** Task statement **
Repeat the listing below in full, keeping each word as given.

** Data records **
(* ===== verification/Cli.v ===== *)
(** The lockup module's transaction commands (x/lockup/client/cli/tx.go): how
    command-line arguments become messages.  The command framework, the client
    context and the broadcast are parameters; the flags a command carries stay
    in the abstract [Command]. *)

From stdpp Require Import base list strings gmap.
From Stdlib Require Import ZArith Lia.
From Stdlib.Init Require Import Byte.
From S2P Require Import Prelude GoTime Sdk LockPb LockStore LockSpec LockupKeeper LockupMsgs LockupInv LockupProps LockupQuery.

Local Open Scope Z_scope.

(** The message a command submits. *)
Inductive LockupMsg :=
  | SubmitLock (m : MsgLock)
  | SubmitExtend (m : MsgExtend)
  | SubmitSend (m : MsgSendDelegateAndLock)
  | SubmitMulti (m : MsgMultiSendDelegateAndLock).

(** spf13/cobra's argument checks and the SDK's client package. *)
Class ClientTx := {
  Command : Type;
  ClientContext : Type;
  TxResult : Type;
  ExactArgs : Z -> list string -> outcome unit;
  MinimumNArgs : Z -> list string -> outcome unit;
  GetClientTxContext : Command -> outcome ClientContext;
  GetFromAddress : ClientContext -> bytes;
  GenerateOrBroadcastTxCLI : ClientContext -> Command -> LockupMsg -> outcome TxResult;
}.

(** A check accepts exactly the argument counts it is named for. *)
Class ClientTxLaws `{ClientTx} : Prop := {
  ExactArgs_spec n args : ExactArgs n args = Ok tt <-> zlen args = n;
  MinimumNArgs_spec n args : MinimumNArgs n args = Ok tt <-> n <= zlen args;
}.

(** [math.NewIntFromString] reads back what [Int.String] prints, which is a sign
    and digits. *)
Class IntText `{SdkMath} : Prop := {
  Int_String_parse a : int_ok a = true -> NewIntFromString (Int_String a) = Some a;
  Int_String_no_colon a : x3a ∉ bytes_of_string (Int_String a);
}.

(** [args[i]]. *)
Definition arg (args : list string) (i : nat) : outcome string :=
  match args !! i with Some s => Ok s | None => Panic SliceBounds end.

(** [strings.Split(arg, ":")]. *)
Definition split_colon (s : string) : list string :=
  map string_of_bytes (Split (bytes_of_string s) x3a).

Definition cli_denom : string := "aTSC".

Section Commands.
Context `{SdkMath} `{SdkTypes} `{ClientTx}.

(** [amount, ok := math.NewIntFromString(s)] followed by [sdk.NewCoin]; the
    error text is the caller's. *)
Definition parse_amount (msg s : string) : outcome Z :=
  from_option_err (FmtErr msg) (NewIntFromString s).

(** ** CmdLock *)

Definition CmdLock_msg (clientCtx : ClientContext) (args : list string) : outcome MsgLock :=
  unlockDate ← arg args 0;
  text ← arg args 1;
  amount ← parse_amount "invalid amount: %s" text;
  coin ← NewCoin cli_denom amount;
  let msg := MkMsgLock (AccAddress_String (GetFromAddress clientCtx)) unlockDate coin in
  _ ← MsgLock_ValidateBasic msg;
  Ok msg.

Definition CmdLock (cmd : Command) (args : list string) : outcome TxResult :=
  _ ← ExactArgs 2 args;
  clientCtx ← GetClientTxContext cmd;
  msg ← CmdLock_msg clientCtx args;
  GenerateOrBroadcastTxCLI clientCtx cmd (SubmitLock msg).

(** ** CmdExtend *)

(** One round of the loop: the argument at position [i]. *)
Definition parse_extension (a : string) : outcome Extension :=
  match split_colon a with
  | [fromDate; toDate; text] =>
      amount ← parse_amount "invalid amount at position %d: %s" text;
      coin ← NewCoin cli_denom amount;
      Ok (MkExtension fromDate toDate coin)
  | _ => Err (FmtErr "invalid extension format at position %d: expected 'from-date:to-date:amount', got '%s'")
  end.

Fixpoint parse_extensions (args : list string) (extensions : list (option Extension))
    : outcome (list (option Extension)) :=
  match args with
  | [] => Ok extensions
  | a :: rest =>
      e ← parse_extension a;
      parse_extensions rest (extensions ++ [Some e])
  end.

Definition CmdExtend_msg (clientCtx : ClientContext) (args : list string) : outcome MsgExtend :=
  extensions ← parse_extensions args [];
  let msg := MkMsgExtend (AccAddress_String (GetFromAddress clientCtx)) extensions in
  _ ← MsgExtend_ValidateBasic msg;
  Ok msg.

Definition CmdExtend (cmd : Command) (args : list string) : outcome TxResult :=
  _ ← MinimumNArgs 1 args;
  clientCtx ← GetClientTxContext cmd;
  msg ← CmdExtend_msg clientCtx args;
  GenerateOrBroadcastTxCLI clientCtx cmd (SubmitExtend msg).

(** ** CmdSendDelegateAndLock *)

Definition CmdSend_msg (clientCtx : ClientContext) (args : list string)
    : outcome MsgSendDelegateAndLock :=
  toAddress ← arg args 0;
  validatorAddress ← arg args 1;
  unlockDate ← arg args 2;
  text ← arg args 3;
  amount ← parse_amount "invalid amount: %s" text;
  coin ← NewCoin cli_denom amount;
  let msg := MkMsgSendDelegateAndLock (AccAddress_String (GetFromAddress clientCtx))
               toAddress validatorAddress unlockDate coin in
  _ ← MsgSendDelegateAndLock_ValidateBasic msg;
  Ok msg.

Definition CmdSendDelegateAndLock (cmd : Command) (args : list string) : outcome TxResult :=
  _ ← ExactArgs 4 args;
  clientCtx ← GetClientTxContext cmd;
  msg ← CmdSend_msg clientCtx args;
  GenerateOrBroadcastTxCLI clientCtx cmd (SubmitSend msg).

(** ** CmdMultiSendDelegateAndLock *)

(** One round of the loop; the total is added up before the coin is built. *)
Definition parse_output (a : string) (totalAmount : Z)
    : outcome (MultiSendDelegateAndLockOutput * Z) :=
  match split_colon a with
  | [toAddress; validatorAddress; unlockDate; text] =>
      amount ← parse_amount "invalid amount at position %d: %s" text;
      totalAmount ← Int_Add totalAmount amount;
      coin ← NewCoin cli_denom amount;
      Ok (MkOutput "" toAddress validatorAddress unlockDate coin, totalAmount)
  | _ => Err (FmtErr "invalid output format at position %d: expected 'to-address:validator-address:unlock-date:amount', got '%s'")
  end.

Fixpoint parse_outputs (args : list string)
    (outputs : list (option MultiSendDelegateAndLockOutput)) (totalAmount : Z)
    : outcome (list (option MultiSendDelegateAndLockOutput) * Z) :=
  match args with
  | [] => Ok (outputs, totalAmount)
  | a :: rest =>
      '(o, totalAmount) ← parse_output a totalAmount;
      parse_outputs rest (outputs ++ [Some o]) totalAmount
  end.

Definition CmdMulti_msg (clientCtx : ClientContext) (args : list string)
    : outcome MsgMultiSendDelegateAndLock :=
  '(outputs, totalAmount) ← parse_outputs args [] 0;
  coin ← NewCoin cli_denom totalAmount;
  let msg := MkMsgMultiSendDelegateAndLock (AccAddress_String (GetFromAddress clientCtx))
               coin outputs in
  _ ← MsgMultiSendDelegateAndLock_ValidateBasic msg;
  Ok msg.

Definition CmdMultiSendDelegateAndLock (cmd : Command) (args : list string) : outcome TxResult :=
  _ ← MinimumNArgs 1 args;
  clientCtx ← GetClientTxContext cmd;
  msg ← CmdMulti_msg clientCtx args;
  GenerateOrBroadcastTxCLI clientCtx cmd (SubmitMulti msg).
End Commands.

** Result **
(* ===== verification/Cli.v ===== *)
(** The lockup module's transaction commands (x/lockup/client/cli/tx.go): how
    command-line arguments become messages.  The command framework, the client
    context and the broadcast are parameters; the flags a command carries stay
    in the abstract [Command]. *)

From stdpp Require Import base list strings gmap.
From Stdlib Require Import ZArith Lia.
From Stdlib.Init Require Import Byte.
From S2P Require Import Prelude GoTime Sdk LockPb LockStore LockSpec LockupKeeper LockupMsgs LockupInv LockupProps LockupQuery.

Local Open Scope Z_scope.

(** The message a command submits. *)
Inductive LockupMsg :=
  | SubmitLock (m : MsgLock)
  | SubmitExtend (m : MsgExtend)
  | SubmitSend (m : MsgSendDelegateAndLock)
  | SubmitMulti (m : MsgMultiSendDelegateAndLock).

(** spf13/cobra's argument checks and the SDK's client package. *)
Class ClientTx := {
  Command : Type;
  ClientContext : Type;
  TxResult : Type;
  ExactArgs : Z -> list string -> outcome unit;
  MinimumNArgs : Z -> list string -> outcome unit;
  GetClientTxContext : Command -> outcome ClientContext;
  GetFromAddress : ClientContext -> bytes;
  GenerateOrBroadcastTxCLI : ClientContext -> Command -> LockupMsg -> outcome TxResult;
}.

(** A check accepts exactly the argument counts it is named for. *)
Class ClientTxLaws `{ClientTx} : Prop := {
  ExactArgs_spec n args : ExactArgs n args = Ok tt <-> zlen args = n;
  MinimumNArgs_spec n args : MinimumNArgs n args = Ok tt <-> n <= zlen args;
}.

(** [math.NewIntFromString] reads back what [Int.String] prints, which is a sign
    and digits. *)
Class IntText `{SdkMath} : Prop := {
  Int_String_parse a : int_ok a = true -> NewIntFromString (Int_String a) = Some a;
  Int_String_no_colon a : x3a ∉ bytes_of_string (Int_String a);
}.

(** [args[i]]. *)
Definition arg (args : list string) (i : nat) : outcome string :=
  match args !! i with Some s => Ok s | None => Panic SliceBounds end.

(** [strings.Split(arg, ":")]. *)
Definition split_colon (s : string) : list string :=
  map string_of_bytes (Split (bytes_of_string s) x3a).

Definition cli_denom : string := "aTSC".

Section Commands.
Context `{SdkMath} `{SdkTypes} `{ClientTx}.

(** [amount, ok := math.NewIntFromString(s)] followed by [sdk.NewCoin]; the
    error text is the caller's. *)
Definition parse_amount (msg s : string) : outcome Z :=
  from_option_err (FmtErr msg) (NewIntFromString s).

(** ** CmdLock *)

Definition CmdLock_msg (clientCtx : ClientContext) (args : list string) : outcome MsgLock :=
  unlockDate ← arg args 0;
  text ← arg args 1;
  amount ← parse_amount "invalid amount: %s" text;
  coin ← NewCoin cli_denom amount;
  let msg := MkMsgLock (AccAddress_String (GetFromAddress clientCtx)) unlockDate coin in
  _ ← MsgLock_ValidateBasic msg;
  Ok msg.

Definition CmdLock (cmd : Command) (args : list string) : outcome TxResult :=
  _ ← ExactArgs 2 args;
  clientCtx ← GetClientTxContext cmd;
  msg ← CmdLock_msg clientCtx args;
  GenerateOrBroadcastTxCLI clientCtx cmd (SubmitLock msg).

(** ** CmdExtend *)

(** One round of the loop: the argument at position [i]. *)
Definition parse_extension (a : string) : outcome Extension :=
  match split_colon a with
  | [fromDate; toDate; text] =>
      amount ← parse_amount "invalid amount at position %d: %s" text;
      coin ← NewCoin cli_denom amount;
      Ok (MkExtension fromDate toDate coin)
  | _ => Err (FmtErr "invalid extension format at position %d: expected 'from-date:to-date:amount', got '%s'")
  end.

Fixpoint parse_extensions (args : list string) (extensions : list (option Extension))
    : outcome (list (option Extension)) :=
  match args with
  | [] => Ok extensions
  | a :: rest =>
      e ← parse_extension a;
      parse_extensions rest (extensions ++ [Some e])
  end.

Definition CmdExtend_msg (clientCtx : ClientContext) (args : list string) : outcome MsgExtend :=
  extensions ← parse_extensions args [];
  let msg := MkMsgExtend (AccAddress_String (GetFromAddress clientCtx)) extensions in
  _ ← MsgExtend_ValidateBasic msg;
  Ok msg.

Definition CmdExtend (cmd : Command) (args : list string) : outcome TxResult :=
  _ ← MinimumNArgs 1 args;
  clientCtx ← GetClientTxContext cmd;
  msg ← CmdExtend_msg clientCtx args;
  GenerateOrBroadcastTxCLI clientCtx cmd (SubmitExtend msg).

(** ** CmdSendDelegateAndLock *)

Definition CmdSend_msg (clientCtx : ClientContext) (args : list string)
    : outcome MsgSendDelegateAndLock :=
  toAddress ← arg args 0;
  validatorAddress ← arg args 1;
  unlockDate ← arg args 2;
  text ← arg args 3;
  amount ← parse_amount "invalid amount: %s" text;
  coin ← NewCoin cli_denom amount;
  let msg := MkMsgSendDelegateAndLock (AccAddress_String (GetFromAddress clientCtx))
               toAddress validatorAddress unlockDate coin in
  _ ← MsgSendDelegateAndLock_ValidateBasic msg;
  Ok msg.

Definition CmdSendDelegateAndLock (cmd : Command) (args : list string) : outcome TxResult :=
  _ ← ExactArgs 4 args;
  clientCtx ← GetClientTxContext cmd;
  msg ← CmdSend_msg clientCtx args;
  GenerateOrBroadcastTxCLI clientCtx cmd (SubmitSend msg).

(** ** CmdMultiSendDelegateAndLock *)

(** One round of the loop; the total is added up before the coin is built. *)
Definition parse_output (a : string) (totalAmount : Z)
    : outcome (MultiSendDelegateAndLockOutput * Z) :=
  match split_colon a with
  | [toAddress; validatorAddress; unlockDate; text] =>
      amount ← parse_amount "invalid amount at position %d: %s" text;
      totalAmount ← Int_Add totalAmount amount;
      coin ← NewCoin cli_denom amount;
      Ok (MkOutput "" toAddress validatorAddress unlockDate coin, totalAmount)
  | _ => Err (FmtErr "invalid output format at position %d: expected 'to-address:validator-address:unlock-date:amount', got '%s'")
  end.

Fixpoint parse_outputs (args : list string)
    (outputs : list (option MultiSendDelegateAndLockOutput)) (totalAmount : Z)
    : outcome (list (option MultiSendDelegateAndLockOutput) * Z) :=
  match args with
  | [] => Ok (outputs, totalAmount)
  | a :: rest =>
      '(o, totalAmount) ← parse_output a totalAmount;
      parse_outputs rest (outputs ++ [Some o]) totalAmount
  end.

Definition CmdMulti_msg (clientCtx : ClientContext) (args : list string)
    : outcome MsgMultiSendDelegateAndLock :=
  '(outputs, totalAmount) ← parse_outputs args [] 0;
  coin ← NewCoin cli_denom totalAmount;
  let msg := MkMsgMultiSendDelegateAndLock (AccAddress_String (GetFromAddress clientCtx))
               coin outputs in
  _ ← MsgMultiSendDelegateAndLock_ValidateBasic msg;
  Ok msg.

Definition CmdMultiSendDelegateAndLock (cmd : Command) (args : list string) : outcome TxResult :=
  _ ← MinimumNArgs 1 args;
  clientCtx ← GetClientTxContext cmd;
  msg ← CmdMulti_msg clientCtx args;
  GenerateOrBroadcastTxCLI clientCtx cmd (SubmitMulti msg).
End Commands.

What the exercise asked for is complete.